The Plan considers Osphena (ospemifene) medically necessary when ALL of the following criteria are met:

  1. The member is 18 years of age or older; AND
  2. The member has ONE of the following diagnoses:
    • a. moderate to severe dyspareunia associated with menopause; and/or
    • b. moderate to severe vaginal dryness associated with menopause; AND
  3. The member is unable to use, or has tried and failed BOTH of the following:
    • a. Over-the-counter (OTC) non-hormonal vaginal moisturizers and/or lubricants (Replens, K-Y, and others); and
    • b. Low-dose vaginal estrogen therapy (e.g., Yuvafem 10mcg Vaginal Insert, Estradiol 0.01% Vaginal Cream, and others); AND
  4. The member does NOT have ANY of the following:
    • a. Active arterial thromboembolic disease (e.g., stroke and myocardial infarction), or a history of these conditions; and/or
    • b. Active deep vein thrombosis, pulmonary embolism, or a history of these conditions; and/or
    • c. Is currently pregnant; and/or
    • d. Known or suspected estrogen-dependent neoplasia; and/or
    • e. Undiagnosed abnormal genital bleeding.
    If the above prior authorization criteria are met, Osphena (ospemifene) will be approved for 12-weeks.
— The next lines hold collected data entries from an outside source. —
Lemma context_trampoline_exit_suspended (s s' : Runtime) :
  context_trampoline_exit (g_current s) s = Ok s' -> suspended_to s s'.
Proof.
  intros H. unfold context_trampoline_exit in H.
  res_inv H as th Hth. res_inv H as s1 Hs1. res_inv H as u Hu. injection H as <-.
  apply set_thread_states in Hs1 as [Hs1 _].
  exists FINISHED. split; [done|].
  split; [by apply vec_at_Ok in Hth as [? _]|]. done.
Qed.

(** X12: between dispatches no task is RUNNING: when only the current task
    can be RUNNING, each way in which it hands control back to the scheduler
    ([thread_yield], [thread_sleep], [thread_wait], a [thread_work] that
    expires, the end of the entry closure) leaves the table without a RUNNING
    task. *)
Theorem suspension_leaves_none_running (s s' : Runtime) :
  (forall i th, g_threads s !! i = Some th -> state th = RUNNING ->
                Z.of_nat i = g_current s) ->
  thread_yield s = Ok s' \/
  (exists now ms, thread_sleep now ms s = Ok s') \/
  (exists resource, thread_wait resource s = Ok s') \/
  (exists units, thread_work units s = Ok (s', WorkSuspends)) \/
  context_trampoline_exit (g_current s) s = Ok s' ->
  none_running s'.
Proof.
  intros Honly Hop.
  assert (Hsus : suspended_to s s').
  { destruct Hop as [H|[(now & ms & H)|[(r & H)|[(u & H)|H]]]].
    - by apply thread_yield_suspended.
    - by eapply thread_sleep_suspended.
    - by eapply thread_wait_suspended.
    - by eapply thread_work_suspended.
    - by apply context_trampoline_exit_suspended. }
  destruct Hsus as (st & Hst & Hc & Heq).
  unfold none_running. apply Forall_lookup. intros i th' Hi Hrun.
  assert (Hi' : (state <$> g_threads s') !! i = Some RUNNING)
    by (by rewrite list_lookup_fmap, Hi, <- Hrun).
  rewrite Heq in Hi'.
  destruct (decide (i = Z.to_nat (g_current s))) as [->|Hne].
  - apply list_lookup_insert_Some in Hi' as [(_ & ? & _)|[? _]]; congruence.
  - rewrite list_lookup_insert_ne in Hi' by done.
    rewrite list_lookup_fmap in Hi'.
    destruct (g_threads s !! i) as [th|] eqn:Hth; [|done].
    injection Hi' as Hi'. specialize (Honly i th Hth Hi'). lia.
Qed.
(** * OpenCCFontGenerator: the font table transformation engine

    A shallow embedding of [src/OpenCCFontGenerator/font.py] and the
    properties of its partitioner, reverse index, pruner and reachability
    analysis.

    Conventions of the embedding.
    - A Python [dict] is a [gmap]; where the source iterates over a dict or
      a set and the order could matter, the iteration order is a parameter
      or the statement quantifies over every permutation.
    - A Python exception is the constructor [Raise] of [res]; nothing in the
      source catches the exceptions modelled here, so the state in which an
      exception leaves the font is not kept.
    - [print] only writes to the standard output and is not modelled. *)

From stdpp Require Import base option list gmap strings pretty sorting.

Set Warnings "-clear-no-such-hyp".

Open Scope string_scope.
Open Scope nat_scope.
Open Scope list_scope.

(** ** Exceptions *)

Inductive exn :=
| KeyError | ValueError | IndexError | TypeError
| NotImplementedError | AssertionError.

Inductive res (A : Type) :=
| Ok (a : A)
| Raise (e : exn).
Arguments Ok {A} a.
Arguments Raise {A} e.

#[global] Instance res_ret : MRet res := @Ok.
#[global] Instance res_bind : MBind res := λ A B f m,
  match m with Ok a => f a | Raise e => Raise e end.
#[global] Instance res_fmap : FMap res := λ A B f m,
  match m with Ok a => Ok (f a) | Raise e => Raise e end.

(** [for x in l: body] over a state [S], stopping at the first exception. *)
Fixpoint for_each {A S : Type} (l : list A) (body : A → S → res S) (s : S)
  : res S :=
  match l with
  | [] => Ok s
  | x :: l' => s' ← body x s; for_each l' body s'
  end.

(** A list comprehension whose element expression may raise. *)
Fixpoint traverse {A B : Type} (f : A → res B) (l : list A) : res (list B) :=
  match l with
  | [] => Ok []
  | x :: l' => y ← f x; ys ← traverse f l'; Ok (y :: ys)
  end.

(** ** Subtable partitioner: [grouper] and [grouper2] *)

Definition SUBTABLE_MAX_COUNT : nat := 4000.

Section grouper.
Context {A : Type}.

(** The inner loop [for _ in range(n): lst.append(next(iterator))]:
    the list built so far, what is left of the iterator, and whether
    [StopIteration] was raised.  [range(n)] is empty for [n <= 0], so a
    natural number loses nothing. *)
Fixpoint fill (n : nat) (lst iterator : list A) : list A * list A * bool :=
  match n with
  | O => (lst, iterator, false)
  | S n' =>
      match iterator with
      | [] => (lst, [], true)
      | x :: iterator' => fill n' (lst ++ [x]) iterator'
      end
  end.

(** The [while True] loop of the generator; the result is the list of the
    values it yields.  [None] means the loop is still running when the
    fuel is spent. *)
Fixpoint grouper_loop (fuel n : nat) (iterator : list A)
  : option (list (list A)) :=
  match fuel with
  | O => None
  | S fuel' =>
      match fill n [] iterator with
      | (lst, _, true) => Some (match lst with [] => [] | _ => [lst] end)
      | (lst, iterator', false) =>
          (lst ::.) <$> grouper_loop fuel' n iterator'
      end
  end.

(** [list(grouper(iterable, n))]. With [n >= 1] every turn of the loop
    takes an item or stops, so [S (length iterable)] turns are enough;
    with [n = 0] the generator yields empty lists for ever. *)
Definition grouper (n : nat) (iterable : list A) : option (list (list A)) :=
  grouper_loop (S (length iterable)) n iterable.
End grouper.

Section grouper2.
Context {A K : Type} `{EqDecision K}.

(** [itertools.groupby]: the maximal runs of consecutive items with equal
    keys, each with its key (library code, from its documentation). *)
Fixpoint groupby (key : A → K) (iterable : list A) : list (K * list A) :=
  match iterable with
  | [] => []
  | x :: rest =>
      match groupby key rest with
      | (k, vx) :: groups =>
          if decide (key x = k) then (k, x :: vx) :: groups
          else (key x, [x]) :: (k, vx) :: groups
      | [] => [(key x, [x])]
      end
  end.

(** [list(grouper2(iterable, n, key))]; [key=None] is the identity. *)
Definition grouper2 (n : nat) (key : A → K) (iterable : list A)
  : option (list (list A)) :=
  mjoin <$> mapM (λ kvx, grouper n kvx.2) (groupby key iterable).
End grouper2.


(** ** The decoded font document *)

(** Parts of the document the engine never looks into (metrics, anchors,
    flags, ...) are kept as plain JSON values. *)
#[warnings="-register-all"] Inductive json :=
| JNull
| JNum (n : Z)
| JStr (s : string)
| JArr (l : list json)
| JObj (l : list (string * json)).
Medical Necessity Criteria for Reauthorization

Reauthorization for 12-months will be granted if the member has recent (within the last 3 months) clinical chart documentation indicating that the member has experienced a documented improvement in dyspareunia or vaginal dryness symptoms.

Experimental or Investigational / Not Medically Necessary

Osphena (ospemifene) for any other indication or use is considered not medically necessary by the Plan, as it is deemed to be experimental, investigational, or unproven.

References

  1. DeBonaventura M, Luo X, Moffatt M, et al. The association between vulvovaginal atrophy symptoms and quality of life among postmenopausal women in the United States and Western Europe. J Womens Health (Larchmt). 2015;24(9):713-722.
  2. Faubion SS, Sood R, Kapoor E. Genitourinary syndrome of menopause: management strategies for the clinician. Mayo Clin Proc. 2017;92(12):1842-1849.
  3. Kingsberg SA, Wysocki S, Magnus, L, Krychman ML. Vulvar and vaginal atrophy in postmenopausal women: findings from the REVIVE (REal Women's VIews of Treatment Options for Menopausal Vaginal ChangEs) survey. J Sex Med. 2013;10(7):1790-1799.
  4. NAMS Position Statement. The 2023 nonhormone therapy position statement of The North American Menopause Society. Menopause 2023; 30:573. doi:10.1097/gme.0000000000002200
  5. Osphena (ospemifene) [prescribing information]. Florham Park, NJ: Shionogi Inc; January 2019.
  6. Pinkerton JV, Sánchez Aguirre F, Blake J, et al. The 2017 hormone therapy position statement of The North American Menopause Society. Menopause. 2017;24(7):728-753.
  7. Portman DJ, Gass ML; Vulvovaginal Atrophy Terminology Consensus Conference Panel. Genitourinary syndrome of menopause: new terminology for vulvovaginal atrophy from the International Society for the Study of Women's Sexual Health and The North American Menopause Society. Menopause. 2014;21(10):1063-1068.
  8. Stuenkel CA, Davis SR, Gompel A, et al.
Treatment of symptoms of the menopause: An Endocrine Society Clinical Practice Guideline.

J Clin Endocrinol Metab. 2015;100(11):3975-4011. doi: 10.1210/jc.2015-2236.